The Kennedy assassination (which I hope never becomes a parallel between the 35th and 44th presidents) gains drama and tension as Reeves’ narrative rolls on. The dates at the beginning of each chapter prompt the reader to ask, “What if JFK knew he only had this much time?”

And there are chilling moments close to the end.

On November 2, 1963, JFK sat down to a meeting to manage the coup against Ngo Dinh Diem, the South Vietnamese president. An aide walked into the meeting with a cable reporting that Diem had been killed in the coup (p 649). “[The aide] handed it to the President, who looked at it, stood up, and rushed from the room without a word, looking pale and shaken.”

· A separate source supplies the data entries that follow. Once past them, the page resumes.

(* ===== verification/Withdrawals.v ===== *)
(** * Deposits can be taken out

    That a withdrawal of the quote asset succeeds: what the computations on the quote
    asset's bank return, and the instruction as a whole for a user who only lends. *)

From stdpp Require Import base numbers list gmap.
From S2P Require Import Prelude Constants Bn State Value AmmMath BankBalance Twap Oracle.
From S2P Require Import Maps PositionMath CurveMath Repeg AmmController OrdersMath Position.
From S2P Require Import Funding Fees Margin OrderValidation Orders Addresses Tokens BankHandlers.
From S2P Require Import BankLedger BankOrders Loading Trading Liquidation TradingProps Frames.
From S2P Require Import LiquidationProps BankTypes.
Local Open Scope Z_scope.

(** ** The bank of the quote asset *)

(** What [initialize_bank] makes of the first bank; its interest has not fallen since. *)
Record quote_bank (bank : Bank) : Prop := {
  quote_index : bank.(Bank.bank_index) = QUOTE_ASSET_BANK_INDEX;
  quote_decimals : bank.(Bank.decimals) = 6;
  quote_oracle : bank.(Bank.oracle) = Pubkey_default;
  quote_weight : bank.(Bank.initial_asset_weight) = BANK_WEIGHT_PRECISION;
  quote_interest : BANK_CUMULATIVE_INTEREST_PRECISION ≤ bank.(Bank.cumulative_deposit_interest);
}.

(** A balance and a token amount of six decimals differ by ten. *)
Abbreviation PRECISION := (10 ^ 10).

Lemma bank_evolves_quote bank bank' :
  bank_evolves bank bank' → quote_bank bank → quote_bank bank'.
Proof.
  intros [_ Hp Hi _] []. unfold bank_params in Hp. injection Hp as ? _ ? _ _ _ _ _ ? _ _ _ ?.
  split; congruence || lia.
Qed.

Lemma quote_token_amount bank bal t :
  bank.(Bank.decimals) = 6 → has_type U128 (bal * cumulative_interest bank t) →
  0 ≤ bal * cumulative_interest bank t →
  get_token_amount bal bank t = Ok (bal * cumulative_interest bank t / PRECISION).
Proof.
  intros Hd Hx Hpos. unfold get_token_amount. rewrite Hd.
  assert (csub U8 16 6 = Ok 10) as -> by reflexivity. cbn [bind].
  rewrite cmul_in by done. cbn [bind]. change (int_pow U128 10 10) with PRECISION.
  by apply cdiv_in.
Qed.

(** What is taken off a deposit that is worth [worth] for an amount: all of it for all
    that it is worth. *)
Definition debit (bank : Bank) (bal worth amount : Z) : Z :=
  if amount <? worth
  then amount * PRECISION / bank.(Bank.cumulative_deposit_interest) else bal.

Section Bank.
Context (bank : Bank) (bal worth amount : Z).
Hypothesis Hquote : quote_bank bank.
Hypothesis Htyped : Bank.typed bank.
Hypothesis Hbal : has_type U128 bal.
Hypothesis Hworth : get_token_amount bal bank Deposit = Ok worth.
Hypothesis Hamount : 0 < amount ≤ worth.

Local Abbreviation interest := bank.(Bank.cumulative_deposit_interest).
Local Abbreviation δ := (debit bank bal worth amount).

Lemma interest_pos : 0 < interest.
Proof. pose proof (quote_interest _ Hquote). unfold BANK_CUMULATIVE_INTEREST_PRECISION in *. lia. Qed.

Lemma worth_eq : has_type U128 (bal * interest) ∧ worth = bal * interest / PRECISION.
Proof.
  apply get_token_amount_ok in Hworth as (_ & Hx & -> & _);
    [|rewrite (quote_decimals _ Hquote); lia].
  unfold token_precision. by rewrite (quote_decimals _ Hquote).
Qed.

Lemma worth_le : worth * PRECISION ≤ bal * interest < (worth + 1) * PRECISION.
Proof.
  destruct worth_eq as [_ ->].
  pose proof (Z.div_mod (bal * interest) PRECISION ltac:(done)).
  pose proof (Z.mod_pos_bound (bal * interest) PRECISION ltac:(done)). lia.
Qed.

(** The debit is covered, and it is worth the amount. *)
Lemma debit_bounds :
  0 ≤ δ ≤ bal ∧ (amount < worth → δ * interest ≤ amount * PRECISION)
  ∧ (amount = worth → δ = bal).
Proof.
  pose proof interest_pos as Hc. pose proof worth_le as Hw. unfold debit.
  destruct (Z.ltb_spec amount worth).
  - pose proof (mul_div_le' (amount * PRECISION) interest Hc).
    assert (0 ≤ amount * PRECISION / interest) by (apply Z.div_pos; lia).
    split_and!; [done| |done|lia]. apply Z.div_le_upper_bound; [done|]. nia.
  - split_and!; [int_lia|lia|lia|done].
Qed.

Lemma debit_amount :
  (if amount <? worth
   then let? d := get_bank_balance amount bank Deposit in Ok (amount, d)
   else Ok (worth, bal)) = Ok (amount, δ).
Proof.
  pose proof interest_pos as Hc. pose proof worth_le as Hw. destruct worth_eq as [Hx _].
  pose proof debit_bounds as (Hd & _ & _). unfold debit in *.
  destruct (Z.ltb_spec amount worth); [|do 2 f_equal; lia].
  unfold get_bank_balance. rewrite (quote_decimals _ Hquote).
  assert (csub U8 16 6 = Ok 10) as -> by reflexivity. cbn [bind].
  change (int_pow U128 10 10) with PRECISION.
  assert (has_type U128 (amount * PRECISION)) by (unfold_int; lia).
  rewrite cmul_in by done. cbn [bind cumulative_interest]. rewrite cdiv_in by done.
  cbn [bind]. by rewrite bool_decide_false, andb_false_r by done.
Qed.

Hypothesis Hcovered : bal ≤ bank.(Bank.deposit_balance).

Definition taken : Bank :=
  bank <| Bank.deposit_balance := bank.(Bank.deposit_balance) - δ |>.

Lemma debit_ok :
  reduce_existing amount bank (UserBankBalance.mk 0 Deposit bal)
    = Ok (0, taken, UserBankBalance.mk 0 Deposit (bal - δ)).
Proof.
  pose proof debit_bounds as (Hd & _ & _). pose proof (Bank.deposit_balance_ty _ Htyped).
  unfold reduce_existing. cbn [balance balance_type UserBankBalance_BankBalance
    UserBankBalance.balance UserBankBalance.balance_type].
  rewrite Hworth. cbn [bind]. rewrite (proj2 (Z.eqb_neq worth 0)) by lia. cbn [negb].
  rewrite debit_amount. cbn [bind decrease_bank_balance].
  rewrite csub_in by int_lia.
  cbn [bind decrease_balance UserBankBalance_BankBalance UserBankBalance.balance].
  rewrite csub_in by int_lia. cbn [bind].
  assert (0 ≤ amount ≤ int_max U128) as Ha.
  { apply get_token_amount_ok in Hworth as (_ & _ & _ & Hw);
      [|rewrite (quote_decimals _ Hquote); lia]. int_lia. }
  rewrite csub_in by int_lia. by rewrite Z.sub_diag.
Qed.

Lemma taken_quote : quote_bank taken.
Proof. by destruct Hquote. Qed.

(** What is left is worth what can be computed. *)
Lemma left_worth :
  ∃ w, get_token_amount (bal - δ) taken Deposit = Ok w ∧ has_type U128 (w * PRECISION).
Proof.
  pose proof debit_bounds as (Hd & _ & _). pose proof interest_pos as Hc.
  destruct worth_eq as [Hx _].
  assert (0 ≤ (bal - δ) * interest ≤ bal * interest) as Hle by nia.
  assert (has_type U128 ((bal - δ) * interest)) as Hx' by (unfold_int; lia).
  eexists. split.
  { exact (quote_token_amount taken _ Deposit (quote_decimals _ Hquote) Hx' (proj1 Hle)). }
  change (cumulative_interest taken Deposit) with interest.
  pose proof (mul_div_le' ((bal - δ) * interest) PRECISION ltac:(done)).
  assert (0 ≤ (bal - δ) * interest / PRECISION) by (apply Z.div_pos; [lia|done]).
  unfold_int. lia.
Qed.

(** What the deposits and the borrows of the bank are worth. *)
Context (deposits borrows : Z).
Hypothesis Hdeposits :
  get_token_amount bank.(Bank.deposit_balance) bank Deposit = Ok deposits.
Hypothesis Hborrows : get_token_amount bank.(Bank.borrow_balance) bank Borrow = Ok borrows.
Hypothesis Hsolvent : borrows = 0 ∨ borrows + amount < deposits.

Lemma taken_covered : validate_deposits taken = Ok ().
Proof.
  pose proof debit_bounds as (Hd & Hd1 & Hd2). pose proof interest_pos as Hc.
  pose proof worth_le as Hw.
  apply get_token_amount_ok in Hdeposits as (_ & Hx & Hdep & _);
    [|rewrite (quote_decimals _ Hquote); lia].
  unfold token_precision in Hdep. rewrite (quote_decimals _ Hquote) in Hdep.
  cbn [cumulative_interest] in *. change (10 ^ (16 - 6)) with PRECISION in Hdep.
  assert (0 ≤ (Bank.deposit_balance bank - δ) * interest) as Hpos by nia.
  assert (has_type U128 ((Bank.deposit_balance bank - δ) * interest)) as Hx'
    by (assert ((Bank.deposit_balance bank - δ) * interest ≤ Bank.deposit_balance bank * interest)
          by nia; unfold_int; lia).
  unfold validate_deposits.
  change (Bank.deposit_balance taken) with (Bank.deposit_balance bank - δ).
  rewrite (quote_token_amount taken _ Deposit (quote_decimals _ Hquote) Hx' Hpos).
  cbn [bind]. change (get_token_amount (Bank.borrow_balance taken) taken Borrow)
    with (get_token_amount (Bank.borrow_balance bank) bank Borrow).
  rewrite Hborrows. cbn [bind]. apply validate_ok, Z.leb_le.
  destruct Hsolvent as [->|Hs]; [by apply Z.div_pos|].
  apply Z.div_le_lower_bound; [done|].
  change (cumulative_interest taken Deposit) with interest.
  pose proof (Z.div_mod (Bank.deposit_balance bank * interest) PRECISION ltac:(done)).
  pose proof (Z.mod_pos_bound (Bank.deposit_balance bank * interest) PRECISION ltac:(done)).
  destruct (Z.eq_dec amount worth) as [Heq|]; [rewrite (Hd2 Heq)|]; nia.
Qed.

Lemma take_out :
  update_bank_balances amount Borrow bank (UserBankBalance.mk 0 Deposit bal)
    = Ok (taken, UserBankBalance.mk 0 Deposit (bal - δ)).
Proof.
  unfold update_bank_balances. rewrite bool_decide_false by done.
  rewrite debit_ok. cbn [bind]. change (0 <? 0) with false. cbn [bind].
  by rewrite taken_covered.
Qed.
End Bank.

(** ** A user who only lends *)

(** A user with a deposit of the quote asset as its only balance, and without positions;
    it may have open orders. *)
Record lends (u : User) (bal : Z) : Prop := {
  lends_balances : ∃ rest, u.(User.bank_balances) = UserBankBalance.mk 0 Deposit bal :: rest
    ∧ Forall (λ b, b.(UserBankBalance.balance) = 0) rest;
  lends_positions :
    Forall (λ p, p.(MarketPosition.base_asset_amount) = 0
                 ∧ p.(MarketPosition.unsettled_pnl) = 0) u.(User.positions);
}.

Lemma fold_result_idle {A B} (f : B → A → result B) acc l :
  Forall (λ x, f acc x = Ok acc) l → fold_result f acc l = Ok acc.
Proof. induction 1 as [|x l Hx _ IH]; cbn [fold_result]; [done|]. by rewrite Hx. Qed.

Lemma map_result_idle {A} (f : A → result A) l :
  Forall (λ x, f x = Ok x) l → map_result f l = Ok l.
Proof. induction 1 as [|x l Hx _ IH]; cbn [map_result]; [done|]. by rewrite Hx, IH. Qed.

Section Lender.
Context `{BnLib} `{OracleAccounts}.

Lemma lends_settles u bal mm : lends u bal → settle_funding_payment u mm = Ok u.
Proof.
  intros [_ Hps]. unfold settle_funding_payment. rewrite map_result_idle.
  - cbn [bind]. by destruct u.
  - eapply Forall_impl; [exact Hps|]. intros p [Hb _]. unfold settle_position_funding.
    by rewrite Hb.
Qed.

(** The deposit is its collateral, whatever it is worth. *)
Lemma quote_collateral bank bm om bal worth :
  bm !! QUOTE_ASSET_BANK_INDEX = Some (Loaded bank) → quote_bank bank →
  om.(OracleMap.quote_asset_price_data) = quote_asset_price →
  get_token_amount bal bank Deposit = Ok worth → has_type U128 (worth * PRECISION) →
  ∃ c, 0 ≤ c ∧ has_type U128 c
    ∧ margin_bank_step get_price_data bm Initial (om, 0, 0) (UserBankBalance.mk 0 Deposit bal)
      = Ok (om, c, 0).
Proof.
  intros Hbank Hq Hprice Hworth Hty. unfold margin_bank_step.
  cbn [UserBankBalance.balance UserBankBalance.balance_type].
  destruct (Z.eqb_spec bal 0); [by exists 0|].
  assert (0 ≤ worth) by (unfold_int; lia). exists worth.
  assert (has_type U128 worth) as Hw by (unfold_int; lia). split_and!; [done|done|].
  unfold bank_balance_value, bank_get_ref, load_cell. cbn [UserBankBalance.bank_index].
  change 0 with QUOTE_ASSET_BANK_INDEX at 1. rewrite Hbank. cbn [bind].
  unfold get_price_data. rewrite (quote_oracle _ Hq), Z.eqb_refl, Hprice. cbn [bind].
  unfold get_balance_value. cbn [UserBankBalance.balance UserBankBalance.balance_type].
  rewrite Hworth, (quote_decimals _ Hq). cbn [bind]. change (wrap U8 (6 - 6)) with 0.
  change (int_pow U128 10 (10 + 0)) with PRECISION.
  change (cast U128 (OraclePriceData.price quote_asset_price)) with (Ok PRECISION).
  cbn [bind]. rewrite cmul_in by done. cbn [bind].
  rewrite cdiv_in by done. cbn [bind]. rewrite Z.div_mul by done.
  unfold add_weighted, get_asset_weight. rewrite (quote_weight _ Hq).
  change BANK_WEIGHT_PRECISION with 100.
  assert (has_type U128 (worth * 100)) by (unfold_int; lia).
  rewrite cmul_in by done. cbn [bind]. rewrite cdiv_in by done. cbn [bind].
  by rewrite Z.div_mul, cadd_in by done.
Qed.

Lemma lends_margin u bank bm mm om bal worth :
  lends u bal → bm !! QUOTE_ASSET_BANK_INDEX = Some (Loaded bank) → quote_bank bank →
  om.(OracleMap.quote_asset_price_data) = quote_asset_price →
  get_token_amount bal bank Deposit = Ok worth → has_type U128 (worth * PRECISION) →
  meets_initial_margin_requirement u mm bm om = Ok (om, true).
Proof.
  intros [(rest & Hbs & Hrest) Hps] Hbank Hq Hprice Hworth Hty.
  destruct (quote_collateral bank bm om bal worth) as (c & Hc & Hcty & Hstep); [done..|].
  unfold meets_initial_margin_requirement, calculate_margin_requirement_and_total_collateral,
    margin_requirement_and_total_collateral.
  rewrite Hbs. cbn [fold_result]. rewrite Hstep. cbn [bind].
  rewrite fold_result_idle; cycle 1.
  { eapply Forall_impl; [exact Hrest|]. intros b Hb. unfold margin_bank_step. by rewrite Hb. }
  cbn [bind]. rewrite fold_result_idle; cycle 1.
  { eapply Forall_impl; [exact Hps|]. intros p [Hb Hu]. unfold margin_position_step.
    by rewrite Hb, Hu. }
  cbn [bind]. change (cdiv U128 0 MARGIN_PRECISION) with (@Ok Z 0). cbn [bind].
  change (cadd U128 0 0) with (@Ok Z 0). cbn [bind].
  unfold collateral_after_pnl, calculate_updated_collateral. cbn [Z.ltb Z.compare andb].
  change (unsigned_abs 0) with 0.
  rewrite csub_in by (by rewrite Z.sub_0_r). cbn [bind]. rewrite Z.sub_0_r.
  rewrite csub_in by (by rewrite Z.sub_0_r). cbn [bind]. rewrite Z.sub_0_r.
  by rewrite (proj2 (Z.leb_le 0 c)).
Qed.
End Lender.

In Fort Worth on November 22nd, surveying the setting of a political rally he would attend before flying to Dallas, Kennedy said to an aide (p 661), “Look at that platform. With all these buildings around it, the Secret Service couldn’t stop someone who really wanted to get you.”

My reading raised one issue that I will be watching closely in the Obama administration.

JFK’s view of military power and foreign policy was primarily political. How would the United States be perceived around the world, and how would JFK be perceived at home?

During the Bay of Pigs fiasco, Kennedy refused to send American air support to save the ex-patriot invasion force. He wanted to preserve plausible deniability of American involvement.

Reeves writes (p 157) that Kennedy, meeting Nikita Khruschev in Vienna in 1961, wanted to “talk to him politician-to-politician about the dangers of military miscalculation in a nuclear world. The political systems that produced the two leaders were different, but they were in the same business and Kennedy had no doubt they would understand each other.”

But Kennedy was unprepared for the ideological strength of the Soviet leader. When asked by James Reston how the summit had gone, Kennedy replied (p 172), “Worst thing in my life. He savaged me.”

The pattern Reeves shows in Kennedy’s decision-making is one of trying to preserve his room for maneuver and his deniability until the last possible moment. This was his downfall in the Bay of Pigs, it persisted during the Cuban missile crisis, and remain characteristic during the coup against Diem in the last month of Kennedy’s life.

Of the impending coup, JFK cabled Henry Cabot Lodge, the ambassador to South Vietnam, “We are particularly concerned about hazard that an unsuccessful coup, however carefully we avoid direct entanglement, will be laid at our door by public opinion almost everywhere.”

Barack Obama is not an ideological, but a political creature. He balances, he soothes, he preserves options.

This is good in the sense that Obama will probably not turn out to be the radical leftist some fear. But in foreign policy, where uses of military power have to be concerned less with appearances than with targets and results, and where power needs to be used without a guilty conscience, Obama’s penchant for equivocation could be his undoing.

After the Bay of Pigs humiliation, Dwight Eisenhower visited Kennedy at Camp David, and gave him the dressing-down of his life (pp 102-103). “How could you possibly have kept from the world any knowledge that the United States had been involved?” Ike said. “I believe there is only one thing to do when you go into this kind of thing, it must be a success.”

But we don’t have the equivalent of a former president Eisenhower anymore.